The records that follow are to be transcribed exactly.

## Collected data
+-------+

(** Order of two texts under SQLite's BINARY collation. *)
Fixpoint str_compare (a b : str) : comparison :=
  match a, b with
  | [], [] => Eq
  | [], _ :: _ => Lt
  | _ :: _, [] => Gt
  | x :: a', y :: b' =>
      match (x ?= y)%N with
      | Eq => str_compare a' b'
      | c => c
      end
  end.

Definition str_leb (a b : str) : bool :=
  match str_compare a b with Gt => false | _ => true end.

(** [ORDER BY created_at DESC]: rows with equal keys stay in table order. *)
Fixpoint insert_desc (r : UserRow) (sorted : list UserRow) : list UserRow :=
  match sorted with
  | [] => [r]
  | y :: rest =>
      if str_leb (row_created_at y) (row_created_at r)
      then r :: y :: rest
      else y :: insert_desc r rest
  end.

Definition order_by_created_at_desc (rows : list UserRow) : list UserRow :=
  fold_right insert_desc [] rows.

(** A list comprehension whose element expression may raise. *)
Fixpoint map_result {A B : Type} (f : A -> result B) (l : list A)
  : result (list B) :=
  match l with
  | [] => Ok []
  | x :: rest =>
      rbind (f x) (fun y => rbind (map_result f rest) (fun ys => Ok (y :: ys)))
  end.

Definition list_users : M (list User) :=
  fun w => (map_result row_to_user (order_by_created_at_desc (users (db w))), w).

(** [try_get_public_ip]: the ["ip"] entry of the answer, [None] on any
    failure and on a status other than 200. *)
Definition try_get_public_ip (env : Env) : json :=
  match ipify_get env with
  | HttpRaise _ => JNull
  | HttpResponse status body =>
      if (status =? 200)%Z then
        match body with
        | Some v =>
            match py_get v (lit "ip") JNull with
            | Ok ip => ip
            | Raise _ => JNull
            end
        | None => JNull
        end
      else JNull
  end.

Definition c_newline : char := 10%N.
Definition c_emdash : char := 8212%N.

Section App.

(** [repr] of a list or a dictionary, as an f-string prints it: behaviour
    of the interpreter, the same function at every call. *)
Variable py_repr : json -> str.

(** What [f"{v}"] prints. *)
Definition py_str (v : json) : str :=
  match v with
  | JNull => lit "None"
  | JBool true => lit "True"
  | JBool false => lit "False"
  | JInt z => int_repr z
  | JStr s => s
  | JArr _ | JObj _ => py_repr v
  end.

(** ** Mock LBM (lines 129-151) *)

(** [user_profile.get("name") or "Friend"] *)
Definition display_name (user_profile : User) : str :=
  match user_name user_profile with
  | Some (c :: s) => c :: s
  | _ => lit "Friend"
  end.

Definition reply_lines (name : str) (short_profile : json) (prompt : str)
  : list str :=
  [lit "Hi " ++ name ++ lit ", thanks for sharing that."]
  ++ (if truthy short_profile
      then [lit "I remember you said: " ++ [c_dquote] ++ py_str short_profile
            ++ [c_dquote] ++ lit " " ++ [c_emdash]
            ++ lit " I'll keep that in mind."]
      else [])
  ++ [lit "Here's a thoughtful reply to your message:";
      echo_line prompt;
      lit "Suggestion: try breaking the task into smaller steps. Which step would you like help with first?";
      lit "(This is a demo response from Assessli's prototype LBM " ++ [c_emdash]
      ++ lit " not medical or legal advice.)"].

Definition mock_lbm_response (user_profile : User) (prompt : str)
  : result str :=
  let name := display_name user_profile in
  rbind (py_get (get_meta user_profile) (lit "bio") (JStr []))
    (fun short_profile =>
       Ok (join [c_newline; c_newline] (reply_lines name short_profile prompt))).

(** ** The chat turn (lines 210-287) *)

(** What the forms of the page hold when the script runs. *)
Record ChatInput : Type := mkChatInput {
  openai_key : str;
  prompt_text : str;
  remember_pref : bool;
  submit : bool;
  browser_ua : str
}.

Definition nonempty (s : str) : bool :=
  match s with [] => false | _ :: _ => true end.

Definition detect_tech_info (env : Env) (inp : ChatInput) : M json :=
  emit EvDetecting ;;;
  let ip := try_get_public_ip env in
  let browser := browser_ua inp in
  ret (JObj [(lit "ip", ip); (lit "browser", JStr browser)]).

(** The content of the user message sent to the language model. *)
Definition openai_content (user : User) (prompt : str) : str :=
  lit "User profile: " ++ json_dumps (get_meta user)
  ++ [c_newline; c_newline] ++ lit "User message: " ++ prompt.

+-------+

## RESULT
(** Order of two texts under SQLite's BINARY collation. *)
Fixpoint str_compare (a b : str) : comparison :=
  match a, b with
  | [], [] => Eq
  | [], _ :: _ => Lt
  | _ :: _, [] => Gt
  | x :: a', y :: b' =>
      match (x ?= y)%N with
      | Eq => str_compare a' b'
      | c => c
      end
  end.

Definition str_leb (a b : str) : bool :=
  match str_compare a b with Gt => false | _ => true end.

(** [ORDER BY created_at DESC]: rows with equal keys stay in table order. *)
Fixpoint insert_desc (r : UserRow) (sorted : list UserRow) : list UserRow :=
  match sorted with
  | [] => [r]
  | y :: rest =>
      if str_leb (row_created_at y) (row_created_at r)
      then r :: y :: rest
      else y :: insert_desc r rest
  end.

Definition order_by_created_at_desc (rows : list UserRow) : list UserRow :=
  fold_right insert_desc [] rows.

(** A list comprehension whose element expression may raise. *)
Fixpoint map_result {A B : Type} (f : A -> result B) (l : list A)
  : result (list B) :=
  match l with
  | [] => Ok []
  | x :: rest =>
      rbind (f x) (fun y => rbind (map_result f rest) (fun ys => Ok (y :: ys)))
  end.

Definition list_users : M (list User) :=
  fun w => (map_result row_to_user (order_by_created_at_desc (users (db w))), w).

(** [try_get_public_ip]: the ["ip"] entry of the answer, [None] on any
    failure and on a status other than 200. *)
Definition try_get_public_ip (env : Env) : json :=
  match ipify_get env with
  | HttpRaise _ => JNull
  | HttpResponse status body =>
      if (status =? 200)%Z then
        match body with
        | Some v =>
            match py_get v (lit "ip") JNull with
            | Ok ip => ip
            | Raise _ => JNull
            end
        | None => JNull
        end
      else JNull
  end.

Definition c_newline : char := 10%N.
Definition c_emdash : char := 8212%N.

Section App.

(** [repr] of a list or a dictionary, as an f-string prints it: behaviour
    of the interpreter, the same function at every call. *)
Variable py_repr : json -> str.

(** What [f"{v}"] prints. *)
Definition py_str (v : json) : str :=
  match v with
  | JNull => lit "None"
  | JBool true => lit "True"
  | JBool false => lit "False"
  | JInt z => int_repr z
  | JStr s => s
  | JArr _ | JObj _ => py_repr v
  end.

(** ** Mock LBM (lines 129-151) *)

(** [user_profile.get("name") or "Friend"] *)
Definition display_name (user_profile : User) : str :=
  match user_name user_profile with
  | Some (c :: s) => c :: s
  | _ => lit "Friend"
  end.

Definition reply_lines (name : str) (short_profile : json) (prompt : str)
  : list str :=
  [lit "Hi " ++ name ++ lit ", thanks for sharing that."]
  ++ (if truthy short_profile
      then [lit "I remember you said: " ++ [c_dquote] ++ py_str short_profile
            ++ [c_dquote] ++ lit " " ++ [c_emdash]
            ++ lit " I'll keep that in mind."]
      else [])
  ++ [lit "Here's a thoughtful reply to your message:";
      echo_line prompt;
      lit "Suggestion: try breaking the task into smaller steps. Which step would you like help with first?";
      lit "(This is a demo response from Assessli's prototype LBM " ++ [c_emdash]
      ++ lit " not medical or legal advice.)"].

Definition mock_lbm_response (user_profile : User) (prompt : str)
  : result str :=
  let name := display_name user_profile in
  rbind (py_get (get_meta user_profile) (lit "bio") (JStr []))
    (fun short_profile =>
       Ok (join [c_newline; c_newline] (reply_lines name short_profile prompt))).

(** ** The chat turn (lines 210-287) *)

(** What the forms of the page hold when the script runs. *)
Record ChatInput : Type := mkChatInput {
  openai_key : str;
  prompt_text : str;
  remember_pref : bool;
  submit : bool;
  browser_ua : str
}.

Definition nonempty (s : str) : bool :=
  match s with [] => false | _ :: _ => true end.

Definition detect_tech_info (env : Env) (inp : ChatInput) : M json :=
  emit EvDetecting ;;;
  let ip := try_get_public_ip env in
  let browser := browser_ua inp in
  ret (JObj [(lit "ip", ip); (lit "browser", JStr browser)]).

(** The content of the user message sent to the language model. *)
Definition openai_content (user : User) (prompt : str) : str :=
  lit "User profile: " ++ json_dumps (get_meta user)
  ++ [c_newline; c_newline] ++ lit "User message: " ++ prompt.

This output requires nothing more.